Task statement: Please repeat the whole listing verbatim.

Recorded data:
┄┄┄┄┄┄

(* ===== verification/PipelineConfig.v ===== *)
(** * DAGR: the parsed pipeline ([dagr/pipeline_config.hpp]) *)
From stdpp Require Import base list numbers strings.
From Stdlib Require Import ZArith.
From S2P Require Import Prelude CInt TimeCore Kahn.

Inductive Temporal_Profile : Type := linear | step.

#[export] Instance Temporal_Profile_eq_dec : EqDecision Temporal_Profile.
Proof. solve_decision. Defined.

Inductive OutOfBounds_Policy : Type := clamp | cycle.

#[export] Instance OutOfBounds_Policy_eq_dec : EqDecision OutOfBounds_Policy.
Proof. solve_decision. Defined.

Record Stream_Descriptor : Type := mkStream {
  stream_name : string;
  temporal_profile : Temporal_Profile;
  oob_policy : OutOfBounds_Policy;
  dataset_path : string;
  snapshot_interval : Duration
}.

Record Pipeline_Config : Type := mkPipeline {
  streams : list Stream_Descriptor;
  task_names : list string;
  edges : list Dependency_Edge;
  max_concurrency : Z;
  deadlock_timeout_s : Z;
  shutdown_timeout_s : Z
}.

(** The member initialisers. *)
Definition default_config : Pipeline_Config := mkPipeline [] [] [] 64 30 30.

┄┄┄┄┄┄

Reply:
(* ===== verification/PipelineConfig.v ===== *)
(** * DAGR: the parsed pipeline ([dagr/pipeline_config.hpp]) *)
From stdpp Require Import base list numbers strings.
From Stdlib Require Import ZArith.
From S2P Require Import Prelude CInt TimeCore Kahn.

Inductive Temporal_Profile : Type := linear | step.

#[export] Instance Temporal_Profile_eq_dec : EqDecision Temporal_Profile.
Proof. solve_decision. Defined.

Inductive OutOfBounds_Policy : Type := clamp | cycle.

#[export] Instance OutOfBounds_Policy_eq_dec : EqDecision OutOfBounds_Policy.
Proof. solve_decision. Defined.

Record Stream_Descriptor : Type := mkStream {
  stream_name : string;
  temporal_profile : Temporal_Profile;
  oob_policy : OutOfBounds_Policy;
  dataset_path : string;
  snapshot_interval : Duration
}.

Record Pipeline_Config : Type := mkPipeline {
  streams : list Stream_Descriptor;
  task_names : list string;
  edges : list Dependency_Edge;
  max_concurrency : Z;
  deadlock_timeout_s : Z;
  shutdown_timeout_s : Z
}.

(** The member initialisers. *)
Definition default_config : Pipeline_Config := mkPipeline [] [] [] 64 30 30.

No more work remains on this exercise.